On one hand, it feels incredibly welcoming. You are there so often that the sights, sounds and smells are commonplace to you by now. You walk down the corridor glancing briefly at the eccentric painting of a dog driving a station wagon, and for the 1000th time, have a little chuckle to yourself over how strange it is. The staff knows you and your child. It’s like your own personal episode of “Cheers” because “Sometimes you wanna go where everybody knows your name.” They know your child and they know how to make her smile by singing songs or making silly faces. It’s not unheard of for a visit to end in a hug. The routine of it all is somehow reassuring.
Being a parent of a special needs child has a way of making you feel different and set-apart. You long for what seems like the ease with which other mothers connect and converse on the playground. People are often afraid to approach you for fear of not knowing what to say, and you, feeling like you have no idea what to talk about either, keep to yourself. However, being at the hospital means you are with your people. You stroll into the waiting room as another family wheels out. Your children eye each other and you and the other mother exchange a knowing smile. You sit down next to another parent and admire her son’s awesome orthotics. You strike up a conversation that covers feeding tubes, IEP’s, and therapies. The ease and normalcy you feel in this conversation would never happen spontaneously elsewhere. There is a comfort in that.
But there’s also a dark side. You shuttled back and forth from here all those seemingly never-ending days when your tiny little one had to stay behind in the NICU. Each parting was agony knowing that you had to go home and leave your whole heart lying there in an incubator. You’ve burst through those emergency room doors with a semi-conscious toddler, adrenaline rushing as you sent a prayer up to God that she would be ok. You’ve spent more nights than you care to count here wide awake, hovering over your child while a warming blanket kept her temperature stable and an IV pump beep-beeped in the background. So often you’ve held her down on this same table, her face beet red from screaming and her cheeks tear-stained as the nurse hunted for a usable vein.
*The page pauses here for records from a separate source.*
(** C5 as stated fails.  With a base URL whose host and scheme are there,
    [createURL] fails on an application that holds a bad percent escape; and
    on a stream that holds a query it succeeds with a path that stops at the
    question mark. *)
Lemma createURL_fails_with_host_and_scheme :
  createURL "rtmp://localhost:1935/live" "%zz" "cam"
  = Err (ErrExternal "net/url" "invalid URL escape") /\
  (exists tu, url.Parse "rtmp://localhost:1935/live" = Ok tu /\
              url.Host tu = "localhost:1935" /\ url.Scheme tu = "rtmp") /\
  (exists u, createURL "rtmp://localhost:1935/live" "live" "cam?token=a" = Ok u /\
             url.Path u = "/live/cam" /\ url.RawQuery u = "token=a" /\
             url.Path u <> "/live/cam?token=a").
Proof.
  split; [vm_compute; reflexivity|]. split.
  - eexists. split; [vm_compute; reflexivity|]. split; reflexivity.
  - eexists. split; [vm_compute; reflexivity|].
    split; [reflexivity|]. split; [reflexivity|]. cbn. discriminate.
Qed.

Lemma createURL_fails_or_resolves_witness :
  ((exists err, createURL "rtmp://localhost:1935/live" "live" "cam" = Err err) <->
   (exists err, url.ParseRequestURI ("/" ++ "live" ++ "/" ++ "cam") = Err err) \/
   (exists err, url.Parse "rtmp://localhost:1935/live" = Err err) \/
   (exists tu, url.Parse "rtmp://localhost:1935/live" = Ok tu /\
               (url.Host tu = "" \/ url.Scheme tu = ""))) /\
  (forall u, createURL "rtmp://localhost:1935/live" "live" "cam" = Ok u ->
   exists pu tu,
     url.ParseRequestURI ("/" ++ "live" ++ "/" ++ "cam") = Ok pu /\
     url.Parse "rtmp://localhost:1935/live" = Ok tu /\
     url.Host tu <> "" /\ url.Scheme tu <> "" /\
     url.Host u = url.Host tu /\ url.Scheme u = url.Scheme tu /\
     url.Path u = url.Path pu /\ url.RawPath u = url.RawPath pu /\
     url.RawQuery u = url.RawQuery pu /\ url.ForceQuery u = url.ForceQuery pu /\
     url.Opaque u = url.Opaque pu /\ url.Fragment u = url.Fragment pu).
Proof.
  exact (@createURL_fails_or_resolves sample.urlLibrary
           "rtmp://localhost:1935/live" "live" "cam").
Defined.

Lemma commandLoop_play_notifications_witness :
  exists c2,
    commandLoop "rtmp://localhost:1935/live" "live" sample.beforePlay
    = (c2, Ok (url.mkURL "rtmp" "" "localhost:1935" "/live/cam" "" false "" "", false)) /\
    incoming c2 = [] /\
    written c2
    = [ UserControlStreamIsRecorded 1;
        UserControlStreamBegin 1;
        CommandAMF0
          (MsgCommandAMF0.mk 5 16777216 "onStatus" 4
             [ flvio.Nil;
               flvio.Map [ ("level", flvio.Str "status");
                           ("code", flvio.Str "NetStream.Play.Reset");
                           ("description", flvio.Str "play reset") ] ]);
        CommandAMF0
          (MsgCommandAMF0.mk 5 16777216 "onStatus" 4
             [ flvio.Nil;
               flvio.Map [ ("level", flvio.Str "status");
                           ("code", flvio.Str "NetStream.Play.Start");
                           ("description", flvio.Str "play start") ] ]);
        CommandAMF0
          (MsgCommandAMF0.mk 5 16777216 "onStatus" 4
             [ flvio.Nil;
               flvio.Map [ ("level", flvio.Str "status");
                           ("code", flvio.Str "NetStream.Data.Start");
                           ("description", flvio.Str "data start") ] ]);
        CommandAMF0
          (MsgCommandAMF0.mk 5 16777216 "onStatus" 4
             [ flvio.Nil;
               flvio.Map [ ("level", flvio.Str "status");
                           ("code", flvio.Str "NetStream.Play.PublishNotify");
                           ("description", flvio.Str "publish notify") ] ]) ].
Proof.
  exact (@commandLoop_play_notifications sample.urlLibrary
           "rtmp://localhost:1935/live" "live" sample.beforePlay
           (mkConn None [] sample.closed [] 6 sample.closed) sample.playCam flvio.Nil "cam" []
           (url.mkURL "rtmp" "" "localhost:1935" "/live/cam" "" false "" "")
           eq_refl eq_refl eq_refl eq_refl (le_n 6)).
Defined.
Definition gc_collect : M unit := record GcCollect.

(** *** PinHandler.get_event (lines 57-71) *)

Definition get_event : M (option bool) :=
  record ButtonValue;;
  new_value <- gets (fun w => button_value (hw w));;
  old_value <- gets (fun w => PinHandler._value (_button (mgr w)));;
  if Bool.eqb old_value new_value then ret None
  else
    modify_mgr (with_button {| PinHandler._value := new_value |});;
    ret (Some new_value).

(** *** Calling into an application *)

(** [a.method(...)]: the attribute lookup fails when the object lacks the
    method. *)
Definition invoke {A : Type} (a : AppId)
    (method : App.t AppState -> option (H AppState A))
    (c : Capability) : M A :=
  match method (impl a) with
  | None => raise AttributeError
  | Some h => record (AppCall a c);; lift h
  end.

(** [self.app.method(...)]; [self.app] may still be [None]. *)
Definition invoke_app {A : Type}
    (method : App.t AppState -> option (H AppState A))
    (c : Capability) : M A :=
  cur <- gets (fun w => app (mgr w));;
  match cur with
  | None => raise AttributeError
  | Some a => invoke a method c
  end.

(** ['name' in dir(obj)]. *)
Definition provides {A : Type} (method : App.t AppState -> option A)
    (a : option AppId) : bool :=
  match a with
  | None => false
  | Some a => match method (impl a) with Some _ => true | None => false end
  end.
Lemma filterJobs_NotFound_witness :
  filterJobs toLowerCase_ascii [j1; j2; j3]
    {| Options.title := None; Options.minSalary := Some 200000%Z;
       Options.hasEquity := None |}
  = Throw (NotFoundError "No jobs match the desired criteria").
Proof.
  destruct (filterJobs_NotFound toLowerCase_ascii [j1; j2; j3]
              {| Options.title := None; Options.minSalary := Some 200000%Z;
                 Options.hasEquity := None |})
    as (_ & _ & Hiff).
  apply (proj1 (Hiff eq_refl job_records_fixtures)).
  intros j Hj (_ & Hm & _).
  specialize (Hm 200000%Z eq_refl).
  simpl in Hj. destruct Hj as [<-|[<-|[<-|[]]]]; simpl in Hm; lia.
Defined.

(** C10: the options act by truthiness. A [minSalary] of 0 gives the
    result of the same options without [minSalary]; an empty [title] gives
    the result of the same options without [title]; and on a non-empty
    collection the options [{ minSalary: 0 }] return the whole collection
    unchanged. *)
Theorem filterJobs_truthiness (toLowerCase : string -> string)
    (data : list job) (o : Options.t) :
  (Options.minSalary o = Some 0%Z ->
   filterJobs toLowerCase data o
   = filterJobs toLowerCase data
       {| Options.title := Options.title o;
          Options.minSalary := None;
          Options.hasEquity := Options.hasEquity o |})
  /\ (Options.title o = Some EmptyString ->
      filterJobs toLowerCase data o
      = filterJobs toLowerCase data
          {| Options.title := None;
             Options.minSalary := Options.minSalary o;
             Options.hasEquity := Options.hasEquity o |})
  /\ (data <> [] ->
      filterJobs toLowerCase data
        {| Options.title := None;
           Options.minSalary := Some 0%Z;
           Options.hasEquity := None |}
      = Ok data).
Proof.
  split; [|split].
  - intros H. unfold filterJobs. rewrite H. reflexivity.
  - intros H. unfold filterJobs. rewrite H. reflexivity.
  - intros H. unfold filterJobs. simpl.
    destruct data; [congruence|reflexivity].
Qed.

Lemma filterJobs_truthiness_witness :
  filterJobs toLowerCase_ascii [j1; j2; j3]
    {| Options.title := None; Options.minSalary := Some 0%Z;
       Options.hasEquity := None |}
  = Ok [j1; j2; j3]
  /\ filterJobs toLowerCase_ascii [j1; j2; j3]
       {| Options.title := Some EmptyString; Options.minSalary := Some 0%Z;
          Options.hasEquity := Some true |}
     = filterJobs toLowerCase_ascii [j1; j2; j3]
         {| Options.title := None; Options.minSalary := None;
            Options.hasEquity := Some true |}.
Proof.
  split.
  - apply (proj2 (proj2 (filterJobs_truthiness toLowerCase_ascii [j1; j2; j3]
      {| Options.title := None; Options.minSalary := None;
         Options.hasEquity := None |}))).
    discriminate.
  - rewrite (proj1 (filterJobs_truthiness toLowerCase_ascii [j1; j2; j3]
      {| Options.title := Some EmptyString; Options.minSalary := Some 0%Z;
         Options.hasEquity := Some true |}) eq_refl).
    apply (proj1 (proj2 (filterJobs_truthiness toLowerCase_ascii [j1; j2; j3]
      {| Options.title := Some EmptyString; Options.minSalary := None;
         Options.hasEquity := Some true |})) eq_refl).
Defined.

(** ** The queries of the job model *)

Section JobQueriesFacts.

Implicit Types (db : Db.database) (log : list Db.call) (id : value)
               (data : list (string * value)).

Lemma update_column_map (k : string) :
  column {[ "companyHandle" := "company_handle" ]} k
  = JobQueries.update_column k.
Proof.
  unfold column, JobQueries.update_column.
  destruct (String.eqb_spec k "companyHandle") as [->|Hne].
  - reflexivity.
  - rewrite lookup_singleton_ne by congruence. reflexivity.
Qed.
(** * db-migration: the migration-consistency engine, embedded and verified

    A shallow embedding of the Go packages [internal/config], [internal/git]
    and [internal/migration] (tracker, validator, migrator), together with
    the few functions of Go's standard library they call, the theorems that
    settle the specification's claims C1..C10 against that code, and further
    properties X1..X27 of the same code.

    Layout: library models, results and the world, the command line, the
    git adapter, the tracker, the validator, the migrator; then the lemmas
    and theorems. *)

From stdpp Require Import base gmap strings list sorting pretty.
From Stdlib Require Import ZArith Lia Ascii.

Local Open Scope Z_scope.

(* ===================================================================== *)
(** * Go's standard library, as far as the program uses it               *)
(* ===================================================================== *)

(** Go strings are byte sequences; so are Rocq's. *)

Module Strings.

(** [strings.HasPrefix(s, prefix)]. *)
Fixpoint HasPrefix (s prefix : string) : bool :=
  match prefix, s with
  | EmptyString, _ => true
  | String _ _, EmptyString => false
  | String a p, String b t => if decide (a = b) then HasPrefix t p else false
  end.
(** C4, amended: assuming the baseline is not negative, is at most the
    maximum, and the maximum is at most [2^62] nanoseconds, for every
    manager returned by [NewContainerData] and every sequence of
    [nextHousekeeping] calls, whatever the sink answers at each, the interval
    is at least the baseline and at most the maximum. *)
Theorem housekeepingInterval_bounds fl factory name driver rt c rt' ticks :
  0 ≤ HousekeepingInterval fl →
  HousekeepingInterval fl ≤ maxHousekeepingInterval fl →
  maxHousekeepingInterval fl ≤ 2 ^ 62 →
  NewContainerData fl factory name driver rt = (Ok c, rt') →
  within_bounds fl (housekeepings fl ticks c).
Proof.
  intros Hbase Hle Hmax Hnew.
  apply housekeepings_within_bounds; try done.
  apply NewContainerData_Ok in Hnew as (Hi & _). unfold within_bounds. lia.
Qed.

Lemma housekeepingInterval_bounds_witness :
  ∃ c, (NewContainerData default_flags (λ name, Ok (handlerOk name)) "/docker"
          (Some sinkIdle) []).1 = Ok c
       ∧ within_bounds default_flags
           (housekeepings default_flags
              [(sinkIdle, 0); (sinkIdle, 1); (sinkFailing, 3); (sinkIdle, 7);
               (sinkActive, 15); (sinkOf [], 16)] c).
Proof.
  eexists. split; [reflexivity|].
  apply (housekeepingInterval_bounds default_flags
           (λ name, Ok (handlerOk name)) "/docker"%string (Some sinkIdle) [] _ []);
    [vm_compute; discriminate | vm_compute; discriminate
    | vm_compute; discriminate | reflexivity].
Defined.

(** C8: [NewContainerData] returns an error and no manager when the driver
    is nil, for every container name; and when it returns a manager, the
    manager's interval is the baseline, its stop channel has capacity one
    (and is empty), and no goroutine has been launched: the housekeeping
    loop is launched by [Start]. *)
Theorem NewContainerData_spec fl factory rt :
  (∀ name, NewContainerData fl factory name None rt
           = (Err "nil storage driver"%string, rt))
  ∧ (∀ name driver c rt',
       NewContainerData fl factory name driver rt = (Ok c, rt') →
       housekeepingInterval c = HousekeepingInterval fl
       ∧ cap (stop c) = 1%nat
       ∧ queue (stop c) = []
       ∧ rt' = rt
       ∧ (Start c rt').2
         = rt ++ [housekeeping (info.Name (Reference (info_ c)))]).
Proof.
  split; [done|]. intros name driver c rt' Hnew.
  apply NewContainerData_Ok in Hnew as (Hi & Hstop & ->).
  rewrite Hstop. done.
Qed.

Lemma NewContainerData_spec_witness :
  ∃ c, NewContainerData default_flags (λ name, Ok (handlerOk name)) "/docker"
         (Some sinkIdle) [] = (Ok c, [])
       ∧ housekeepingInterval c = 1 * time.Second
       ∧ cap (stop c) = 1%nat
       ∧ (Start c []).2 = [housekeeping "/docker"].
Proof.
  eexists. split; [reflexivity|].
  destruct (NewContainerData_spec default_flags (λ name, Ok (handlerOk name)) [])
    as [_ Hok].
  destruct (Hok "/docker"%string (Some sinkIdle) _ [] eq_refl)
    as (Hi & Hcap & _ & _ & Hstart).
  split; [exact Hi|]. split; [exact Hcap | exact Hstart].
Defined.

(** C10: [GetInfo] is not atomic on error.  When the spec fetch succeeds and
    the subcontainer fetch fails, [GetInfo] returns the error, and the
    control block it leaves is the one it found with [Spec] replaced by the
    spec just fetched: whenever that differs from the stored one, the state
    has changed on the error path. *)
Theorem GetInfo_error_keeps_new_Spec c spec e :
  container.GetSpec (handler c) = Ok spec →
  container.ListContainers (handler c) container.LIST_SELF = Err e →
  GetInfo c = (Err e, set_Spec spec c)
  ∧ Spec (info_ (GetInfo c).2) = spec
  ∧ Subcontainers (info_ (GetInfo c).2) = Subcontainers (info_ c)
  ∧ (Spec (info_ c) ≠ spec → (GetInfo c).2 ≠ c).
Proof.
  intros Hspec Hlist.
  assert (Hrun : GetInfo c = (Err e, set_Spec spec c)).
  { unfold GetInfo, updateSpec, updateSubcontainers,
      mbind, M_bind, mret, M_ret, get, modify.
    rewrite Hspec. simpl. rewrite Hlist. reflexivity. }
  rewrite Hrun. simpl. repeat split; try done.
  intros Hne Heq. apply Hne. rewrite <- Heq at 1. reflexivity.
Qed.

Lemma GetInfo_error_keeps_new_Spec_witness :
  let c := managerWith (handlerNoList "/docker") sinkIdle (1 * time.Second) in
  (GetInfo c).1 = Err "cannot list containers"%string
  ∧ Spec (info_ c) = None
  ∧ Spec (info_ (GetInfo c).2)
    = Some {| info.HasCpu := true; info.HasMemory := true;
              info.HasNetwork := false; info.HasFilesystem := false |}.
Proof.
  cbv zeta.
  destruct (GetInfo_error_keeps_new_Spec
              (managerWith (handlerNoList "/docker") sinkIdle (1 * time.Second))
              _ _ eq_refl eq_refl) as (Hrun & Hspec & _).
  split; [exact (f_equal fst Hrun)|]. split; [reflexivity | exact Hspec].
Defined.

(** When the spec fetch itself fails, [GetInfo] leaves the control block as
    it found it. *)
Lemma GetInfo_spec_error_unchanged c e :
  container.GetSpec (handler c) = Err e →
  GetInfo c = (Err e, c).
Proof.
  intros Hspec.
  unfold GetInfo, updateSpec, mbind, M_bind, mret, M_ret, get.
  by rewrite Hspec.
Qed.

End ManagerClaims.

(** ** More on the normalizer and its two entry points *)

Section NormalizerMore.

Import Word helpers Examples.

(** Closes [is_u64 z] for a closed [z]. *)
Ltac closed_range := vm_compute; split; [discriminate | reflexivity].

(** The shape of every result: the time of the call, a CPU and a memory
    part, and the network part decided by the network section alone. *)
Lemma toContainerStats_shape now raw :
  ∃ cpu mem,
    toContainerStats now raw =
      Some {| info.Timestamp := now; info.Cpu := cpu; info.Memory := mem;
              info.Network :=
                match libcontainer.NetworkStats_ raw with
                | Some n => toNetworkStats n
                | None => info.zeroNetworkStats
                end |}
    ∧ (libcontainer.CgroupStats raw = None →
       cpu = info.zeroCpuStats ∧ mem = info.zeroMemoryStats).
Proof.
  unfold toContainerStats. destruct (libcontainer.CgroupStats raw) as [s|].
  - rewrite normalizeCpu_spec. simpl. eexists _, _. split; [reflexivity|done].
  - simpl. eexists _, _. split; [reflexivity|done].
Qed.

Lemma normalizeMemory_pagefaults m :
  let r := normalizeMemory m in
  info.ContainerData r = info.HierarchicalData r
  ∧ info.Pgfault (info.ContainerData r)
    = default 0 (cgroups.Stats_ m !! "pgfault"%string)
  ∧ info.Pgmajfault (info.ContainerData r)
    = default 0 (cgroups.Stats_ m !! "pgmajfault"%string).
Proof.
  unfold normalizeMemory.
  repeat (match goal with |- context [match ?o with _ => _ end] =>
            destruct o end; simpl); done.
Qed.

(** The page-fault counters.  Whatever the memory section holds, the
    normalizer reports the same page-fault data for the container and for
    its hierarchy; [Pgfault] and [Pgmajfault] are the raw counters
    ["pgfault"] and ["pgmajfault"], each zero when its key is missing, and
    neither assignment disturbs the other. *)
Theorem toContainerStats_pagefaults now raw s :
  libcontainer.CgroupStats raw = Some s →
  let stats := cgroups.Stats_ (cgroups.MemoryStats_ s) in
  ∃ r, toContainerStats now raw = Some r
       ∧ info.ContainerData (info.Memory r) = info.HierarchicalData (info.Memory r)
       ∧ info.Pgfault (info.ContainerData (info.Memory r))
         = default 0 (stats !! "pgfault"%string)
       ∧ info.Pgmajfault (info.ContainerData (info.Memory r))
         = default 0 (stats !! "pgmajfault"%string).
Proof.
  intros Hs stats.
  destruct (toContainerStats_present now raw s Hs) as (r & Hr & _ & _ & Hmem).
  exists r. split; [done|]. rewrite Hmem. apply normalizeMemory_pagefaults.
Qed.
Not only is this traumatizing for your child, but also for you. It sticks with you. You cannot shake it. Walking the corridors that you know so well can transport you instantly back to those scarring moments. Feeling the cold, stiff vinyl of the hospital chair against the back of your leg immediately takes your mind through each and every time you’ve had to endure the wait while entrusting your greatest blessing to doctors and nurses as they took her off for a surgery or procedure. PTSD and the haunting flashbacks that come with it are a part of your reality.
It is both a familiar and distressing place. The dichotomy of the children’s hospital has forever shaped my life.